**Exercise instructions**
Among the lines below, keep only those from the one containing "Definition exPrevoted : exSys" through the one containing "false) (Some exSecondChan).", and reproduce them exactly.
★ ★ ★ ★
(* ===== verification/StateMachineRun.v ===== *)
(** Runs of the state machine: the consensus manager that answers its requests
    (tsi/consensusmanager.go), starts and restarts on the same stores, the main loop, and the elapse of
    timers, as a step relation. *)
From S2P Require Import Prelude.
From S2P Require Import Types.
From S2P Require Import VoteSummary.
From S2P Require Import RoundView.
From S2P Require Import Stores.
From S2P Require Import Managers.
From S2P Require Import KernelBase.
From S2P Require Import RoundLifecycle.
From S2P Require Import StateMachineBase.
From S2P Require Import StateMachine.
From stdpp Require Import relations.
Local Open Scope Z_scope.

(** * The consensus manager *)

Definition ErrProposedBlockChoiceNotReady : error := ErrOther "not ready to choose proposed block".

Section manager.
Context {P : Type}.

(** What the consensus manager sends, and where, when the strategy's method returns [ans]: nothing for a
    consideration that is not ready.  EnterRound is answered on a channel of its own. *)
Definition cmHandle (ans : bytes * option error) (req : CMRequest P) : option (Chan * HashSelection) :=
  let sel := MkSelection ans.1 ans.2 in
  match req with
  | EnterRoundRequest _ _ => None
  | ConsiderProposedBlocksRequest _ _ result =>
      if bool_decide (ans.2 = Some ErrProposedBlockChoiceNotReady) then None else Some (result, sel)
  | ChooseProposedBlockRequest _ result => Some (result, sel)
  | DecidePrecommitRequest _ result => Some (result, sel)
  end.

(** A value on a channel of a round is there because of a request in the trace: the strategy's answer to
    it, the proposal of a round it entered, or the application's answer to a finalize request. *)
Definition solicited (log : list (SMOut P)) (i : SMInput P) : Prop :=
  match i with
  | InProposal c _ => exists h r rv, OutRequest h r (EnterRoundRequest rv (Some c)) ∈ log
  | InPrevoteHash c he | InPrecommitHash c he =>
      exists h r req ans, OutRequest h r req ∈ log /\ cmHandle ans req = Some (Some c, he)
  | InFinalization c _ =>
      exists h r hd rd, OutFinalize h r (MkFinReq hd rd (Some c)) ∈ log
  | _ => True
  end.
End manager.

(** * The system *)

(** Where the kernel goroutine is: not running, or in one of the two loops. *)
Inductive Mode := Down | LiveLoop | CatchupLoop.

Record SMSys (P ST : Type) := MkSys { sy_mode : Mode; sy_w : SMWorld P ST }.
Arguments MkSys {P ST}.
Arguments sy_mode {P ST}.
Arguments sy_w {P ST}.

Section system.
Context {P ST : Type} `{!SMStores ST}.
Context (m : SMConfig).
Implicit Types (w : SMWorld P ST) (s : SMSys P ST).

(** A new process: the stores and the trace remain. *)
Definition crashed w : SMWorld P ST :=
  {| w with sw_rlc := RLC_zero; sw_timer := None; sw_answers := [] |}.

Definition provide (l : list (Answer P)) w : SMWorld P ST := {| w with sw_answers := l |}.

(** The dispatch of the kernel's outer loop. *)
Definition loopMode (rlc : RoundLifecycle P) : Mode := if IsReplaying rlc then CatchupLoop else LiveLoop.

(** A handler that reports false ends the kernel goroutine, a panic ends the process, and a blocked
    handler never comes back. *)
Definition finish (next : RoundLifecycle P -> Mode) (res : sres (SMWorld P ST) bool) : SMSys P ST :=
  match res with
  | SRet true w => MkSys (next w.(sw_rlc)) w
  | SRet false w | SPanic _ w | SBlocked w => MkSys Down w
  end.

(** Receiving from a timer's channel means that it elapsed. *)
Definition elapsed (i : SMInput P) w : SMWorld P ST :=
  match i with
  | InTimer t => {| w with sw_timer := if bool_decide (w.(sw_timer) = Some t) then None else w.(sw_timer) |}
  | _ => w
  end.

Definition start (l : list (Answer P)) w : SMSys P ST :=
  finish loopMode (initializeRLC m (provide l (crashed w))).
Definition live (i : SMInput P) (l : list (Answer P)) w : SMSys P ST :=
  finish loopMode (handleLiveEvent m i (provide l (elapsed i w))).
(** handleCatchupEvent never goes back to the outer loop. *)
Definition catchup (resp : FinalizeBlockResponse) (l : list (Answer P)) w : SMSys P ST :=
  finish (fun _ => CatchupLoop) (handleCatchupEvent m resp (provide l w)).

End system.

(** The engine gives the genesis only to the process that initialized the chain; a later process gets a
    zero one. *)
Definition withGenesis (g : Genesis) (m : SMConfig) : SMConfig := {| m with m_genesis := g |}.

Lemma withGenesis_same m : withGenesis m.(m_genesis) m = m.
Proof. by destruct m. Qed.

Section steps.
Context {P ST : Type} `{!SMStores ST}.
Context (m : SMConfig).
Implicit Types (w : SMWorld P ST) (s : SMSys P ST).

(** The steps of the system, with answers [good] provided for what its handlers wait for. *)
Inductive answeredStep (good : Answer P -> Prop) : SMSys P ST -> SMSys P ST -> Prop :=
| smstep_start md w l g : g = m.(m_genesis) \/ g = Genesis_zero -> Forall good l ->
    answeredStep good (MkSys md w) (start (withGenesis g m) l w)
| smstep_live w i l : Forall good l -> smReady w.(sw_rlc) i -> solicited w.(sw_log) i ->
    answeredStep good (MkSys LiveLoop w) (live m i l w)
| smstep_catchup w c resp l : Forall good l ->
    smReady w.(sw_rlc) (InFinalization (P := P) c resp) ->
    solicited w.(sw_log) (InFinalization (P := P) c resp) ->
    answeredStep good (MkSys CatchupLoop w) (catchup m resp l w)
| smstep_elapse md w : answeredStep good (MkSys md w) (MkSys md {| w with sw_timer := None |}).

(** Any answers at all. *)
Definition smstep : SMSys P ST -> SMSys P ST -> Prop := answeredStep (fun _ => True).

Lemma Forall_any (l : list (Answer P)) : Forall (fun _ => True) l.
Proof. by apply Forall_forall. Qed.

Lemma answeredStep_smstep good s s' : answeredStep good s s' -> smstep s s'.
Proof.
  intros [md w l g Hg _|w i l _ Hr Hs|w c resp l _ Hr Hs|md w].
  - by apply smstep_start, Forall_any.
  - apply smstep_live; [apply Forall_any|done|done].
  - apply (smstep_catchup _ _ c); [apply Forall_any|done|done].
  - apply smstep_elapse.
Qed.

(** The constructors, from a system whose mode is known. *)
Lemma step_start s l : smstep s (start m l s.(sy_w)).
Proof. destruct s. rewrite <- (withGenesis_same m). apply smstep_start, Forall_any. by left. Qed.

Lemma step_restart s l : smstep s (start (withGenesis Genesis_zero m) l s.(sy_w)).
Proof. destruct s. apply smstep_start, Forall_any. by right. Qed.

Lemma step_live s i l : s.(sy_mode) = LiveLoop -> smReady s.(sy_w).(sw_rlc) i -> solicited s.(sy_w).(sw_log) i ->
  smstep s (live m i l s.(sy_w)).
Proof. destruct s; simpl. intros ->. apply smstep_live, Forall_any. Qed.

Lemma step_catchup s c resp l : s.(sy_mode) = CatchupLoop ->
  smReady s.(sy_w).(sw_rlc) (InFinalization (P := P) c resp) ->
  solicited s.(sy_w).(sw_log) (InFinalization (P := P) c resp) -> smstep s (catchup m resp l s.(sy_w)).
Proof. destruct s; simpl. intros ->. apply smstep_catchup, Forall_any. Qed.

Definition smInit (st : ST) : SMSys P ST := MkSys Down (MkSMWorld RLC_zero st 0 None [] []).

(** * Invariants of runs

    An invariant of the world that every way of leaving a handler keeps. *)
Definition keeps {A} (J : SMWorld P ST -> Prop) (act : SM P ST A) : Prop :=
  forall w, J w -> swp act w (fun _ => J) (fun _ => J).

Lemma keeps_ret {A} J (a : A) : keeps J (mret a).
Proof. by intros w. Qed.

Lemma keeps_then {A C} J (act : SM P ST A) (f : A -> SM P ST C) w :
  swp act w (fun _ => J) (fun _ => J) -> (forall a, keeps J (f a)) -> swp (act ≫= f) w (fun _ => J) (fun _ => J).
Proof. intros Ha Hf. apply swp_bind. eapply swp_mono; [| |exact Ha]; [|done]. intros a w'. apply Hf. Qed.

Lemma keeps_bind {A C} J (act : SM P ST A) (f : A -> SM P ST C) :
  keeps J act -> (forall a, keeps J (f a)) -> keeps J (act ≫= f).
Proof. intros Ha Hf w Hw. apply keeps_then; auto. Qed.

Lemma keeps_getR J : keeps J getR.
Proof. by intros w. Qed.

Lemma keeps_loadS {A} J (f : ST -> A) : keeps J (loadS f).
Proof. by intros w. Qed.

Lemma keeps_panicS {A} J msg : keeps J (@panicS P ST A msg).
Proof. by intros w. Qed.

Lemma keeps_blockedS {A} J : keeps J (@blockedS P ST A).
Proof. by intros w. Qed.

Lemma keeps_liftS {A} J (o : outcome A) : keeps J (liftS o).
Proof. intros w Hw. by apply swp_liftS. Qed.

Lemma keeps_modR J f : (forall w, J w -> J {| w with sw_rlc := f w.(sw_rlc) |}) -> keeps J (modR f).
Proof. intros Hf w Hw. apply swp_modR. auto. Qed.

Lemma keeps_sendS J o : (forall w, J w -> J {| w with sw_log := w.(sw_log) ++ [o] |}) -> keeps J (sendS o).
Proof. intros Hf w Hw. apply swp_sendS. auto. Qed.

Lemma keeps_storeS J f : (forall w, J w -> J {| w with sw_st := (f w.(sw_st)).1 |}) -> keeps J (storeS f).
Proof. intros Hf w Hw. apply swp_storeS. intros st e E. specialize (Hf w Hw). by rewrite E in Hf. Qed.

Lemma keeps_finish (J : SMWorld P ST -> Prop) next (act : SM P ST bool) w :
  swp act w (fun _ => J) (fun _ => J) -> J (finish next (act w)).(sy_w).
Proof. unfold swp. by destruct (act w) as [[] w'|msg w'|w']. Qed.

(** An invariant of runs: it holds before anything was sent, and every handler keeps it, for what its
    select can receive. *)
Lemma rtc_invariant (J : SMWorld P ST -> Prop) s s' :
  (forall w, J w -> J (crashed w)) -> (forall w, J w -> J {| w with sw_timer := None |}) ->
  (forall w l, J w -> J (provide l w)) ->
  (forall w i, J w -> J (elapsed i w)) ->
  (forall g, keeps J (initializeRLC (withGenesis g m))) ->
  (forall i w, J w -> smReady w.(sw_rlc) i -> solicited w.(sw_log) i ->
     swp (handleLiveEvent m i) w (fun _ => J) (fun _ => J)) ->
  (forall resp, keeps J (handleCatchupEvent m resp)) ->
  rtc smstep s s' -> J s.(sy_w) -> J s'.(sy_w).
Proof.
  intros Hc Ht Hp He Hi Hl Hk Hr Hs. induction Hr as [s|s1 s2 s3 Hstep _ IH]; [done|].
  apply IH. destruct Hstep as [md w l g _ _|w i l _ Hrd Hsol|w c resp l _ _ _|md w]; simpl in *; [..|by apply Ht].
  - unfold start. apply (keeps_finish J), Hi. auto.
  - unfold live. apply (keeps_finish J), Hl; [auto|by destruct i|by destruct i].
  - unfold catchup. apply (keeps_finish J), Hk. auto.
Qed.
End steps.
★ ★ ★ ★
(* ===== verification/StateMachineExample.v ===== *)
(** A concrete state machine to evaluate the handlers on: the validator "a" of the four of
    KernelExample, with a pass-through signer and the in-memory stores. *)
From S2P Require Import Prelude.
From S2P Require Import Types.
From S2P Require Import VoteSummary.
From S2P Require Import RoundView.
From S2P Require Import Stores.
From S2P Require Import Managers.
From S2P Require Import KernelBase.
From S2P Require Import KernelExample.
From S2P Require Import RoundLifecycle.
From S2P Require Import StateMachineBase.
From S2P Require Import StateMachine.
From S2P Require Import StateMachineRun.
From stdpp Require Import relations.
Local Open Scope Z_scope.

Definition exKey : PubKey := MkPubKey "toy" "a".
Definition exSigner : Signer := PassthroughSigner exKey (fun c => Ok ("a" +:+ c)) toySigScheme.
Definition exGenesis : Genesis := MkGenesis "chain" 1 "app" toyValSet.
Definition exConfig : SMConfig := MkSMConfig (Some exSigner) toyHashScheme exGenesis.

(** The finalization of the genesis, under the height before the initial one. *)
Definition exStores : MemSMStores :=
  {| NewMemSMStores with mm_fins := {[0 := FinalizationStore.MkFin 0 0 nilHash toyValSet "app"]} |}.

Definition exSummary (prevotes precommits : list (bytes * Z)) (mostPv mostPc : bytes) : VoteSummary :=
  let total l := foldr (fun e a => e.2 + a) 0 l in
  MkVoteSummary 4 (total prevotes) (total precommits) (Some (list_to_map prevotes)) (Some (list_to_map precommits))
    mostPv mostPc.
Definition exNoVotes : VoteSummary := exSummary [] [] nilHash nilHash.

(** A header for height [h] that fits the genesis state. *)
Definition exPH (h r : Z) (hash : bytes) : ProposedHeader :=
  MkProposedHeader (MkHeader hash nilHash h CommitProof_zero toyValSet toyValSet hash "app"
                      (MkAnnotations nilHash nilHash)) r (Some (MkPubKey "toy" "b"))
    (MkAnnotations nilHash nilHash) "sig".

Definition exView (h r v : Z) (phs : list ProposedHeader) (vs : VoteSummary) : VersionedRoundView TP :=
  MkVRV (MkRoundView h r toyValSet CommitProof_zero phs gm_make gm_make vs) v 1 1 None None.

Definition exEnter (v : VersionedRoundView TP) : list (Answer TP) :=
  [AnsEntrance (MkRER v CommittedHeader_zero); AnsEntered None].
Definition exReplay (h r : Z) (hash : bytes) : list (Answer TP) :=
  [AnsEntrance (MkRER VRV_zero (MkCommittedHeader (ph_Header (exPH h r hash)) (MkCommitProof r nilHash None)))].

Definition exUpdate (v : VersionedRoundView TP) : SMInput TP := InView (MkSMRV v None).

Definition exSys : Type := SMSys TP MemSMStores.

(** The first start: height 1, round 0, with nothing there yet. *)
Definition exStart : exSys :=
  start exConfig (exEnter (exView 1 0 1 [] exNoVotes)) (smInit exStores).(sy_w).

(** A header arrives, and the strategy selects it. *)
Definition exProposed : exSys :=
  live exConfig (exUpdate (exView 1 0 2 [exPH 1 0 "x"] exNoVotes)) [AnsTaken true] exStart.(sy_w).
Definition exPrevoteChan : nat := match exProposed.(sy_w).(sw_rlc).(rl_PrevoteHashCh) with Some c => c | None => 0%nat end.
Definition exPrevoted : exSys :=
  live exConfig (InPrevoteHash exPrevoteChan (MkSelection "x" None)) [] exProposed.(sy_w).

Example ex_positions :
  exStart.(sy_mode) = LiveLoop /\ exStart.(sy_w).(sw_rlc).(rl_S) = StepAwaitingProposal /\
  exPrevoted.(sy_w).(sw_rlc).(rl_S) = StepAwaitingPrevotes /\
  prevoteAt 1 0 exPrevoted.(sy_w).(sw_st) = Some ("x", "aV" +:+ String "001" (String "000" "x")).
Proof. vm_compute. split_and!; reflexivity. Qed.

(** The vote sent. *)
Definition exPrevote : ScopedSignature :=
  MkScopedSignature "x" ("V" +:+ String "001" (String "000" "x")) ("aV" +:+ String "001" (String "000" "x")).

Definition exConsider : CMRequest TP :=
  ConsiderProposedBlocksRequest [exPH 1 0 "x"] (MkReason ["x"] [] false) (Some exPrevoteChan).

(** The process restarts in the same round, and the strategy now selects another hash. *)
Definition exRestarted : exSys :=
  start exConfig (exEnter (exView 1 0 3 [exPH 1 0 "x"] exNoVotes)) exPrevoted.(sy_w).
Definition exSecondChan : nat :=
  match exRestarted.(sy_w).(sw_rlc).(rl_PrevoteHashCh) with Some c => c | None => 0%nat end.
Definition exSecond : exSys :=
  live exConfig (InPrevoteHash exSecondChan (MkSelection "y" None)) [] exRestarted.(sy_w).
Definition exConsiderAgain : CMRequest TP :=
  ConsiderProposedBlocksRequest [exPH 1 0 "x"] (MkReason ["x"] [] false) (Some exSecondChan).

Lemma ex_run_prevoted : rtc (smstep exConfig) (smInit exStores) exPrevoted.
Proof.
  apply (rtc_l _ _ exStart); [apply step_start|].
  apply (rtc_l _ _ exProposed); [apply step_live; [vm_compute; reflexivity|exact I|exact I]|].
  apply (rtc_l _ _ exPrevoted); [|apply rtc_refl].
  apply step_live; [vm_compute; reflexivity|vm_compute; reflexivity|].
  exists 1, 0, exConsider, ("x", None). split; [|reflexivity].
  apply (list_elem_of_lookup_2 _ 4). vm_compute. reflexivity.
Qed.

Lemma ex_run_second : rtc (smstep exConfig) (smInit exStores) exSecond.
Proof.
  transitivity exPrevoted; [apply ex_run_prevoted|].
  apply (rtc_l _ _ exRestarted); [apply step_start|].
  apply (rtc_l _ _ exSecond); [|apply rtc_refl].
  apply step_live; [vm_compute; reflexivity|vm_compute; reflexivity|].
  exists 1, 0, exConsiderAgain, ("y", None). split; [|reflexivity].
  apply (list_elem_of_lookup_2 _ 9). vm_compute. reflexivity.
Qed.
★ ★ ★ ★
**Solution for this exercise**
Definition exPrevoted : exSys :=
  live exConfig (InPrevoteHash exPrevoteChan (MkSelection "x" None)) [] exProposed.(sy_w).

Example ex_positions :
  exStart.(sy_mode) = LiveLoop /\ exStart.(sy_w).(sw_rlc).(rl_S) = StepAwaitingProposal /\
  exPrevoted.(sy_w).(sw_rlc).(rl_S) = StepAwaitingPrevotes /\
  prevoteAt 1 0 exPrevoted.(sy_w).(sw_st) = Some ("x", "aV" +:+ String "001" (String "000" "x")).
Proof. vm_compute. split_and!; reflexivity. Qed.

(** The vote sent. *)
Definition exPrevote : ScopedSignature :=
  MkScopedSignature "x" ("V" +:+ String "001" (String "000" "x")) ("aV" +:+ String "001" (String "000" "x")).

Definition exConsider : CMRequest TP :=
  ConsiderProposedBlocksRequest [exPH 1 0 "x"] (MkReason ["x"] [] false) (Some exPrevoteChan).

(** The process restarts in the same round, and the strategy now selects another hash. *)
Definition exRestarted : exSys :=
  start exConfig (exEnter (exView 1 0 3 [exPH 1 0 "x"] exNoVotes)) exPrevoted.(sy_w).
Definition exSecondChan : nat :=
  match exRestarted.(sy_w).(sw_rlc).(rl_PrevoteHashCh) with Some c => c | None => 0%nat end.
Definition exSecond : exSys :=
  live exConfig (InPrevoteHash exSecondChan (MkSelection "y" None)) [] exRestarted.(sy_w).
Definition exConsiderAgain : CMRequest TP :=
  ConsiderProposedBlocksRequest [exPH 1 0 "x"] (MkReason ["x"] [] false) (Some exSecondChan).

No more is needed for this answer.